LSTMs (Hochreiter & Schmidhuber, 1997) solve the vanishing gradient problem by introducing a cell state \(C_t\) — a memory highway protected by three learnable gates:

  • Forget gate: \(f_t = \sigma(W_f[h_{t-1}, x_t] + b_f)\) — what to erase from cell state.
  • Input gate: \(i_t = \sigma(W_i[h_{t-1}, x_t] + b_i)\), \(\tilde{C}_t = \tanh(W_C[\cdot])\) — what new info to add.
  • Output gate: \(o_t = \sigma(W_o[\cdot])\); \(h_t = o_t \odot \tanh(C_t)\) — what to output.

\[C_t = f_t \odot C_{t-1} + i_t \odot \tilde{C}_t\]

Why LSTM works
The cell state update involves addition (not just multiplication), providing a gradient highway that prevents vanishing.

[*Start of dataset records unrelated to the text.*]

Definition attribute (key value : string) : string * string := (key, value).
Definition attribute_format_d (key : string) (z : Z) : string * string :=
  (key, format_d z).
Definition attribute_format_u (key : string) (n : N) : string * string :=
  (key, format_u n).

(** [string_] is the macro [string], renamed away from the type. *)
Definition string_ (s : string) : xml := Text s.
Definition string_format_u (n : N) : xml := Text (format_u n).

Definition single_element (name s : string) : xml :=
  start_element name [] [string_ s].
Definition single_element_format_d (name : string) (z : Z) : xml :=
  start_element name [] [Text (format_d z)].
Definition empty_element (name : string) : xml := start_element name [] [].
Definition comment (s : string) : xml := Comment s.

(** C truth values of a pointer and of an unsigned integer. *)
Definition is_set {A : Type} (p : option A) : bool :=
  match p with
  | Some _ => true
  | None => false
  end.

Definition nonzero (n : N) : bool := negb (n =? 0)%N.

Definition newline : ascii := "010"%char.
Definition nl : string := String newline EmptyString.

(** [target_dev] as computed at the top of the disk loop; 63 is
    [sizeof (target_dev) - 1]. *)
Definition target_dev (i : nat) (disk : string) : string :=
  let target_sd := ("sd" ++ guestfs_int_drive_name (Z.of_nat i))%string in
  if Ascii.eqb (char_at disk 0) "/" then target_sd
  else if (strlen disk <=? 63)%nat then disk
  else target_sd.

Definition disk_element (data_conns : list data_conn) (i : nat)
    (disk : string) : xml :=
  start_element "disk"
    [attribute "type" "network"; attribute "device" "disk"]
    [start_element "driver"
       [attribute "name" "qemu"; attribute "type" "raw"] [];
     start_element "source" [attribute "protocol" "nbd"]
       [start_element "host"
          [attribute "name" "localhost";
           attribute_format_d "port"
             (nbd_remote_port (data_conn_at data_conns i))] []];
     start_element "target" [attribute "dev" (target_dev i disk)] []].

(** [for (i = 0; config->disks[i] != NULL; ++i)], entered at index [i]. *)
Fixpoint disks_loop (data_conns : list data_conn) (i : nat)
    (ds : list string) : list xml :=
  match ds with
  | [] => []
  | d :: rest => disk_element data_conns i d :: disks_loop data_conns (S i) rest
  end.

Definition removable_element (r : string) : xml :=
  start_element "disk"
    [attribute "type" "network"; attribute "device" "cdrom"]
    [start_element "driver"
       [attribute "name" "qemu"; attribute "type" "raw"] [];
     start_element "target" [attribute "dev" r] []].

(** What is written between [start_element ("cpu")] and its
    [end_element ()], after the [match] attribute. *)
Definition cpu_content (c : cpu_config) : list xml :=
  (match vendor c with
   | Some v => [single_element "vendor" v]
   | None => []
   end)
  ++ (match model c with
      | Some m =>
          [start_element "model" [attribute "fallback" "allow"] [string_ m]]
      | None => []
      end)
  ++ (if nonzero (sockets c) || nonzero (cores c) || nonzero (threads c)
      then
        [start_element "topology"
           ((if nonzero (sockets c)
             then [attribute_format_u "sockets" (sockets c)] else [])
            ++ (if nonzero (cores c)
                then [attribute_format_u "cores" (cores c)] else [])
            ++ (if nonzero (threads c)
                then [attribute_format_u "threads" (threads c)] else []))
           []]
      else []).

Definition cpu_elements (c : cpu_config) : list xml :=
  if is_set (vendor c) || is_set (model c)
     || nonzero (sockets c) || nonzero (cores c) || nonzero (threads c)
  then [start_element "cpu" [attribute "match" "minimum"] (cpu_content c)]
  else [].

Definition clock_elements (r : rtc_config) : list xml :=
  match basis r with
  | BASIS_UNKNOWN => []
  | BASIS_UTC =>
      [start_element "clock"
         (if (offset r =? 0)%Z then [attribute "offset" "utc"]
          else [attribute "offset" "variable";
                attribute "basis" "utc";
                attribute_format_d "adjustment" (offset r)])
         []]
  | BASIS_LOCALTIME =>
      [start_element "clock" [attribute "offset" "localtime"] []]
  end.

Definition features_element (c : cpu_config) : xml :=
  start_element "features" []
    ((if acpi c then [empty_element "acpi"] else [])
     ++ (if apic c then [empty_element "apic"] else [])
     ++ (if pae c then [empty_element "pae"] else [])).

Definition notice : string :=
  (" NOTE!" ++ nl
  ++ nl
  ++ "  This libvirt XML is generated by the virt-p2v front end, in" ++ nl
  ++ "  order to communicate with the backend virt-v2v process running" ++ nl
  ++ "  on the conversion server.  It is a minimal description of the" ++ nl
  ++ "  physical machine.  If the target of the conversion is libvirt," ++ nl
  ++ "  then virt-v2v will generate the real target libvirt XML, which" ++ nl
  ++ "  has only a little to do with the XML in this file." ++ nl
  ++ nl
  ++ "  TL;DR: Don't try to load this XML into libvirt. ")%string.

Forget gate = 1, input gate = 0 → cell state unchanged (perfect memory).

4. GRU (Gated Recurrent Unit)

GRU (Cho et al., 2014) simplifies LSTM to two gates, merging cell state and hidden state:

  • Reset gate: \(r_t = \sigma(W_r[h_{t-1}, x_t])\) — how much of previous hidden state to use.
  • Update gate: \(z_t = \sigma(W_z[h_{t-1}, x_t])\) — interpolation between old and new state.

\[h_t = (1 - z_t) \odot h_{t-1} + z_t \odot \tilde{h}_t\]

AspectLSTMGRU
Gates3 (forget, input, output)2 (reset, update)
Statesh + Ch only
ParametersMore~25% fewer
PerformanceSlightly better (long seq)Comparable, faster

Worked Example — LSTM for stock price prediction

import numpy as np, tensorflow as tf
# Create sliding windows: past 60 days → predict next day
def make_dataset(series, window=60):
    X, y = [], []
    for i in range(len(series)-window):
        X.append(series[i:i+window]); y.append(series[i+window])
    return np.array(X)[..., None], np.array(y)

X, y = make_dataset(prices_scaled)
model = tf.keras.Sequential([
    tf.keras.layers.LSTM(50, return_sequences=True, input_shape=(60,1)),
    tf.keras.layers.LSTM(50),
    tf.keras.layers.Dense(1)
])
model.compile('adam', 'mse')
model.fit(X, y, epochs=20, batch_size=32, validation_split=0.1)

Viva Questions

  1. Why do standard RNNs fail on long sequences?
  2. Describe the three gates of an LSTM and their roles.
  3. How does the cell state in LSTM mitigate vanishing gradients?
  4. When would you prefer a GRU over an LSTM?
  5. What is a bidirectional RNN and when is it appropriate?